*PROBLEM DETAILS*
The full set of records must be printed exactly as given.

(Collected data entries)
Definition round (a : num) : result Z :=
  match a with
  | Int z => Ok z
  | Float f => float_to_Z_nearest f
  end.

(** [-a]. *)
Definition neg (a : num) : num :=
  match a with
  | Int z => Int (- z)
  | Float f => Float (SFopp f)
  end.

Section Format.
(** The float format: [prec] bits of mantissa, infinities at exponent
    [emax]. *)
Variables prec emax : Z.

Definition of_Z (z : Z) : spec_float := binary_normalize prec emax z 0 false.

(** A decimal literal [n / d] denotes the float nearest to it. *)
Definition literal (n d : Z) : spec_float :=
  SFdiv prec emax (of_Z n) (of_Z d).

Definition to_float (a : num) : spec_float :=
  match a with
  | Int z => of_Z z
  | Float f => f
  end.

(** [a + b] and [a * b]: integer arithmetic on two [int]s, float
    arithmetic as soon as one operand is a [float]. *)
Definition add (a b : num) : num :=
  match a, b with
  | Int x, Int y => Int (x + y)
  | _, _ => Float (SFadd prec emax (to_float a) (to_float b))
  end.

Definition mul (a b : num) : num :=
  match a, b with
  | Int x, Int y => Int (x * y)
  | _, _ => Float (SFmul prec emax (to_float a) (to_float b))
  end.
End Format.

End PyNum.
Import PyNum.

(** ** The duty converter *)

Section DutyConverter.
Variables prec emax : Z.

(** [percent_to_duty(p)], lines 5-17. *)
Definition percent_to_duty_in (p : num) : result Z :=
  let p := PyNum.max (Int 0) (PyNum.min (Int 100) (PyNum.abs p)) in
  match PyNum.round (mul prec emax p (Float (literal prec emax 65535 100))) with
  | Ok r => Ok (Z.min r 65535)
  | Raise e => Raise e
  end.
End DutyConverter.

(** Python floats are binary64. *)
Definition percent_to_duty : num -> result Z := percent_to_duty_in 53 1024.

(** The same function where floats are binary32, as on the
    single-precision builds of the interpreter. *)
Definition percent_to_duty_single : num -> result Z := percent_to_duty_in 24 128.

(** ** The driver instance and its hardware *)

(** What the outside of the driver can observe, in the order it happens:
    the level written to each line, the duty written to the PWM channel,
    the delays requested, and the calls of the observer callback. *)
Inductive event : Type :=
| WriteP1 (level : bool)
| WriteP2 (level : bool)
| WriteDuty (d : Z)
| WriteStby (level : bool)
| SleepMs (ms : Z)
| AsyncSleepMs (ms : Z)
| Status (v : num).

(** The instance: the two direction lines [p1] and [p2], the PWM channel
    [pwm] (its 16-bit duty), the optional standby line [stby] (the attribute
    exists only when a pin was given to the constructor) and the attribute
    [speed].  [log] is the trace of events, most recent last.  [irq] is the
    signal the environment has pending: [Some k] when it arrives in the
    delay that follows [k] completed ones.  In a blocking delay it is a
    [KeyboardInterrupt]; in a cooperative one it is the cancellation of the
    task. *)
Record state : Type := mkState {
  p1 : bool;
  p2 : bool;
  pwm : Z;
  stby : option bool;
  speed : num;
  log : list event;
  irq : option nat
}.

Definition set_p1 (b : bool) (s : state) : state :=
  mkState b (p2 s) (pwm s) (stby s) (speed s) (log s ++ [WriteP1 b]) (irq s).
Definition set_p2 (b : bool) (s : state) : state :=
  mkState (p1 s) b (pwm s) (stby s) (speed s) (log s ++ [WriteP2 b]) (irq s).
Definition set_pwm (d : Z) (s : state) : state :=
  mkState (p1 s) (p2 s) d (stby s) (speed s) (log s ++ [WriteDuty d]) (irq s).
Definition set_stby (b : bool) (s : state) : state :=
  mkState (p1 s) (p2 s) (pwm s) (Some b) (speed s) (log s ++ [WriteStby b]) (irq s).
Definition set_speed (v : num) (s : state) : state :=
  mkState (p1 s) (p2 s) (pwm s) (stby s) v (log s) (irq s).
Definition set_irq (i : option nat) (s : state) : state :=
  mkState (p1 s) (p2 s) (pwm s) (stby s) (speed s) (log s) i.
Definition emit (e : event) (s : state) : state :=
  mkState (p1 s) (p2 s) (pwm s) (stby s) (speed s) (log s ++ [e]) (irq s).

(** ** Methods are computations that read and write the instance and may
    raise *)

Definition M (A : Type) : Type := state -> result A * state.

Definition ret {A} (a : A) : M A := fun s => (Ok a, s).
Definition raise {A} (e : exn) : M A := fun s => (Raise e, s).
Definition bind {A B} (c : M A) (k : A -> M B) : M B :=
  fun s => match c s with
           | (Ok a, s') => k a s'
           | (Raise e, s') => (Raise e, s')
           end.
Definition modify (f : state -> state) : M unit := fun s => (Ok tt, f s).
Definition get {A} (f : state -> A) : M A := fun s => (Ok (f s), s).
Definition lift {A} (r : result A) : M A := fun s => (r, s).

*TASK RESULT*
Definition round (a : num) : result Z :=
  match a with
  | Int z => Ok z
  | Float f => float_to_Z_nearest f
  end.

(** [-a]. *)
Definition neg (a : num) : num :=
  match a with
  | Int z => Int (- z)
  | Float f => Float (SFopp f)
  end.

Section Format.
(** The float format: [prec] bits of mantissa, infinities at exponent
    [emax]. *)
Variables prec emax : Z.

Definition of_Z (z : Z) : spec_float := binary_normalize prec emax z 0 false.

(** A decimal literal [n / d] denotes the float nearest to it. *)
Definition literal (n d : Z) : spec_float :=
  SFdiv prec emax (of_Z n) (of_Z d).

Definition to_float (a : num) : spec_float :=
  match a with
  | Int z => of_Z z
  | Float f => f
  end.

(** [a + b] and [a * b]: integer arithmetic on two [int]s, float
    arithmetic as soon as one operand is a [float]. *)
Definition add (a b : num) : num :=
  match a, b with
  | Int x, Int y => Int (x + y)
  | _, _ => Float (SFadd prec emax (to_float a) (to_float b))
  end.

Definition mul (a b : num) : num :=
  match a, b with
  | Int x, Int y => Int (x * y)
  | _, _ => Float (SFmul prec emax (to_float a) (to_float b))
  end.
End Format.

End PyNum.
Import PyNum.

(** ** The duty converter *)

Section DutyConverter.
Variables prec emax : Z.

(** [percent_to_duty(p)], lines 5-17. *)
Definition percent_to_duty_in (p : num) : result Z :=
  let p := PyNum.max (Int 0) (PyNum.min (Int 100) (PyNum.abs p)) in
  match PyNum.round (mul prec emax p (Float (literal prec emax 65535 100))) with
  | Ok r => Ok (Z.min r 65535)
  | Raise e => Raise e
  end.
End DutyConverter.

(** Python floats are binary64. *)
Definition percent_to_duty : num -> result Z := percent_to_duty_in 53 1024.

(** The same function where floats are binary32, as on the
    single-precision builds of the interpreter. *)
Definition percent_to_duty_single : num -> result Z := percent_to_duty_in 24 128.

(** ** The driver instance and its hardware *)

(** What the outside of the driver can observe, in the order it happens:
    the level written to each line, the duty written to the PWM channel,
    the delays requested, and the calls of the observer callback. *)
Inductive event : Type :=
| WriteP1 (level : bool)
| WriteP2 (level : bool)
| WriteDuty (d : Z)
| WriteStby (level : bool)
| SleepMs (ms : Z)
| AsyncSleepMs (ms : Z)
| Status (v : num).

(** The instance: the two direction lines [p1] and [p2], the PWM channel
    [pwm] (its 16-bit duty), the optional standby line [stby] (the attribute
    exists only when a pin was given to the constructor) and the attribute
    [speed].  [log] is the trace of events, most recent last.  [irq] is the
    signal the environment has pending: [Some k] when it arrives in the
    delay that follows [k] completed ones.  In a blocking delay it is a
    [KeyboardInterrupt]; in a cooperative one it is the cancellation of the
    task. *)
Record state : Type := mkState {
  p1 : bool;
  p2 : bool;
  pwm : Z;
  stby : option bool;
  speed : num;
  log : list event;
  irq : option nat
}.

Definition set_p1 (b : bool) (s : state) : state :=
  mkState b (p2 s) (pwm s) (stby s) (speed s) (log s ++ [WriteP1 b]) (irq s).
Definition set_p2 (b : bool) (s : state) : state :=
  mkState (p1 s) b (pwm s) (stby s) (speed s) (log s ++ [WriteP2 b]) (irq s).
Definition set_pwm (d : Z) (s : state) : state :=
  mkState (p1 s) (p2 s) d (stby s) (speed s) (log s ++ [WriteDuty d]) (irq s).
Definition set_stby (b : bool) (s : state) : state :=
  mkState (p1 s) (p2 s) (pwm s) (Some b) (speed s) (log s ++ [WriteStby b]) (irq s).
Definition set_speed (v : num) (s : state) : state :=
  mkState (p1 s) (p2 s) (pwm s) (stby s) v (log s) (irq s).
Definition set_irq (i : option nat) (s : state) : state :=
  mkState (p1 s) (p2 s) (pwm s) (stby s) (speed s) (log s) i.
Definition emit (e : event) (s : state) : state :=
  mkState (p1 s) (p2 s) (pwm s) (stby s) (speed s) (log s ++ [e]) (irq s).

(** ** Methods are computations that read and write the instance and may
    raise *)

Definition M (A : Type) : Type := state -> result A * state.

Definition ret {A} (a : A) : M A := fun s => (Ok a, s).
Definition raise {A} (e : exn) : M A := fun s => (Raise e, s).
Definition bind {A B} (c : M A) (k : A -> M B) : M B :=
  fun s => match c s with
           | (Ok a, s') => k a s'
           | (Raise e, s') => (Raise e, s')
           end.
Definition modify (f : state -> state) : M unit := fun s => (Ok tt, f s).
Definition get {A} (f : state -> A) : M A := fun s => (Ok (f s), s).
Definition lift {A} (r : result A) : M A := fun s => (r, s).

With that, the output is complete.